An interesting debate about the “Hot News” doctrine has arisen from a court ruling, or the overturning of a ruling rather, that says TheFlyOnTheWall.com can get away with reporting financial stock ratings as originally reported by Wall Street firms. The site had lost the case initially, but a judge overturned it in appeals court.
The “hot news” concept, legally established in the early 1900s, basically says that news organizations have rights to stories they first report for some amount of time. The thinking is that the competition can’t jump in and steal a story. The concept has proven flawed, particularly in the Internet age, and is rarely enforced. Much of this is likely to do with facts not falling under copyright law.
The debate of the day comes in, where most see this ruling as another nail in the coffin of the hot news doctrine, which has practically already been on life support. Though some major news organizations are spinning it in a different way. The Associated Press issued the following statement:
The United States Court of Appeals for the Second Circuit today issued a decision (Barclays Capital Inc. v. Theflyonthewall.com, Inc. No. 10-1372-cv) which reaffirms the vitality of the “hot news” misappropriation doctrine. The “hot news” doctrine protects news organizations, which invest heavily in gathering and disseminating the news, against free-riders who would copy this news and resell it in competition with the original newsgatherers. The Court agreed with the position taken in an amicus brief by AP and 13 other news organizations, which asked that any ruling preserve the protections of the “hot news” doctrine. In contrast, the Court rejected arguments by Google, Inc. and Twitter, Inc. that asked the court to repudiate prior Second Circuit precedent and abolish the “hot-news” doctrine in federal courts.
The Second Circuit dismissed a claim by investment banks against a newsletter that was reporting on their stock recommendations. reaffirmed prior Second Circuit law finding that copyright law does not preempt a traditional “hot news” case – where one news company copies and resells news that was originally gathered by another news organization. It found, however, that the banks were “making the news,” while the newsletter was “breaking it,” and that the case was therefore not a preempted “hot news” claim.

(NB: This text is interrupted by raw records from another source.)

(** [_transition] *)
Definition transition (o : nat) (new : State) : M unit :=
  s ← obj o;
  if negb (bool_decide (new ∈ STATE_TRANSITIONS (si_state s))) then raise (BadState (si_name s) (si_state s) new)
  else
    now ← ask w_now;
    assign o (with_state new now);;
    r ← attempt save;
    match r with
    | Err e => assign o (with_state (si_state s) (si_last_change s));; raise e
    | Ok _ => invalidate_observation o;; emit_change (si_name s) (state_text new)
    end.

(** [_force_state] *)
Definition force_state (o : nat) (new : State) : M unit :=
  s ← obj o;
  now ← ask w_now;
  assign o (with_state new now);;
  save;;
  invalidate_observation o;;
  emit_change (si_name s) (state_text new).

(** [_claim_stop_inflight] *)
Definition claim_stop_inflight (n : string) : M nat :=
  c ← gets st_fresh;
  modify (set_fresh (S c));;
  modify (λ st, set_inflight (<[n := c]> (st_inflight st)) st);;
  mret c.

(** [_clear_stop_inflight]: only the claim's owner releases it *)
Definition clear_stop_inflight (n : string) (claim : nat) : M unit :=
  modify (λ st, if bool_decide (st_inflight st !! n = Some claim)
                then set_inflight (delete n (st_inflight st)) st else st).

(** [_await_inflight_locked]: a waiter either comes back when the slot is free or gives up
    with the slot still claimed *)
Definition await_inflight_locked (n : string) : M nat :=
  o ← get n;
  i ← gets st_inflight;
  match i !! n with None => mret o | Some _ => raise (SiloBusy (Busy_inflight n)) end.

(** [_refuse_unless_deletable] *)
Definition refuse_unless_deletable (o : nat) : M unit :=
  s ← obj o;
  if bool_decide (si_state s ∈ [CREATED; STOPPED]) then mret tt
  else raise (SiloBusy (Busy_state (si_name s) (si_state s))).

(** [_is_netns_backed] *)
Definition is_netns_backed (s : Silo) : bool :=
  bool_decide (si_kind s = KIND_TIER3_USER) && bool_decide (is_Some (si_egress s)).

(** [_require_tier3s_profile] *)
Definition require_tier3s_profile : M unit :=
  p ← ops_text O_profile;
  if bool_decide (p = "dev") then mret tt else raise (BadArgument (BA_profile p)).

(** ** Starting *)

(** [_claim_start_locked] *)
Definition claim_start_locked (o : nat) : M nat :=
  s ← obj o;
  (if bool_decide (si_kind s = KIND_TIER3S) then require_tier3s_profile else mret tt);;
  transition o ACTIVE;;
  claim_stop_inflight (si_name s).

(** [_launch_silo_body] *)
Definition launch_silo_body (s : Silo) : M string :=
  let n := si_name s in
  match si_kind s with
  | KIND_TIER3S =>
      token ← ask w_token;
      ops_ (O_write_env KIND_TIER3S n);;
      ops_ (O_start KIND_TIER3S n);;
      mret ("started (tier3s token " +:+ token +:+ ")")
  | KIND_TIER2_TEMPLATE =>
      ops_ (O_write_env KIND_TIER2_TEMPLATE n);;
      ops_ (O_start KIND_TIER2_TEMPLATE n);;
      mret "started"
  | KIND_TIER3_USER =>
      ops_ (O_cgroup_create n);;
      best_effort (O_cgroup_freeze n false);;
      (if is_netns_backed s then ops_ (O_apply_egress n)
       else
         ops_ (O_nft_clear (si_uid s));;
         stale ← ops_bool (O_netns_exists n);
         if stale : bool then best_effort (O_force_clear_egress n) else mret tt);;
      ops_ (O_start KIND_TIER3_USER n);;
      mret "started"
  end.

(** The lock-free half of a start: [body()] of [_run_start_body], and on a failure the checks
    and the teardown [_handle_start_failure] and [_fail_tier3s_start] do before they take
    the lock *)
Definition start_body (s : Silo) : M start_outcome :=
  let n := si_name s in
  r ← attempt (launch_silo_body s);
  match r with
  | Ok reason => mret (L_done reason)
  | Err (StartNotCancelled _) => mret L_unresolved
  | Err e =>
      if bool_decide (si_kind s = KIND_TIER3S) then
        v ← attempt (ops_bool (O_running KIND_TIER3S n));
        match v with
        | Ok false =>
            f ← attempt (ops_text (O_start_refusal n));
            mret (L_refused (match f with Ok t => t | Err _ => "" end))
        | _ => mret L_survived
        end
      else
        (if is_netns_backed s then best_effort (O_teardown_egress n) else mret tt);;
        mret (L_failed e)
  end.

Definition set_reason (status : option string) (reason : string) (s : Silo) : Silo :=
  with_observed (default (si_observed s).1 status, reason) (si_observed_at s) (si_observed_monotonic s) s.
Definition set_unresolved (s : Silo) : Silo := with_generation (si_generation s) true s.

(** The locked half: the tail of [_run_start_body], and the commits of
    [_handle_start_failure] and [_fail_tier3s_start] *)
Definition start_commit (n : string) (o claim : nat) (out : start_outcome) : M string :=
  match out with
  | L_done reason =>
      invalidate_observation o;;
      clear_stop_inflight n claim;;
      mret reason
  | L_unresolved =>
      clear_stop_inflight n claim;;
      force_state o ACTIVE;;
      assign o set_unresolved;;
      assign o (set_reason None "start outcome unresolved; stop before retry");;
      raise (StartNotCancelled n)
  | L_survived =>
      clear_stop_inflight n claim;;
      force_state o ACTIVE;;
      assign o set_unresolved;;
      assign o (set_reason None "start failed, teardown unverified; stop before retry");;
      raise (StartNotCancelled n)
  | L_refused refusal =>
      clear_stop_inflight n claim;;
      force_state o STOPPED;;
      assign o (set_reason (Some "failed")
                  (str_take 200 (if truthy refusal then refusal else "launch refused or failed before it ran")));;
      raise (SessionError (SE_start_refused n refusal))
  | L_failed e =>
      clear_stop_inflight n claim;;
      force_state o STOPPED;;
      assign o (set_reason (Some "failed") "launcher start failed");;
      raise (if is_session_error e then e else SessionError (SE_start_failed n))
  end.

The Court contrasted these facts with a “hot news” complaint that AP had previously brought against a media company alleged to have copied AP-gathered news and to have published that news as its own, in competition with AP’s services. Such a case, the Court said, was likely a viable “hot news” claim that would not be preempted by the Copyright Act.
AP views the Second Circuit’s decision as a victory for the news media and the public. News organizations, which obtain the news at substantial expense and break it to the public, continue to be protected against unfair competitors who would copy and resell this news while it is still fresh, while incurring little or no cost themselves. The decision preserves a vital economic incentive for newsgathering.
The court ruling says:
The parties, the district court, and amici have raised a wide variety of interesting legal and policy issues during the course of this litigation. We need not address most of them. We conclude that under principles that are well established in this Circuit, the plaintiffs’ claim against the defendant for “hot news” misappropriation of the plaintiff financial firms’ recommendations to clients and prospective clients as to trading in corporate securities is preempted by federal copyright law. Based upon principles explained and applied in National Basketball Association v. Motorola, Inc., 105 F.3d 841 (2d Cir.1997) (sometimes hereinafter “NBA”), we conclude that because the plaintiffs’ claim falls within the “general scope” of copyright, 17 U.S.C. | 106, and involves the type of works protected by the Copyright Act…, and because the defendants’ acts at issue do not meet the exceptions for a “hot news” misappropriation claim as recognized by NBA, the claim is preempted. We therefore reverse the judgment of the district court with respect to that claim.
The NBA case mentioned refers to when the court found that scores and stats were not considered to fall under the hot news doctorine or copyright law. You know, because they’re facts.
As far as that bit about Google and Twitter, it doesn’t seem like a total loss for them, as in the ruling, it also says, “The defendant-appellant, TheFlyontheWall.com, Inc. is among other things, a news ‘aggregator.’ For present purposes, an aggregator is a website that collects headlines and snippets of news stories from other websites. Examples include Google News and the Huffington Post.”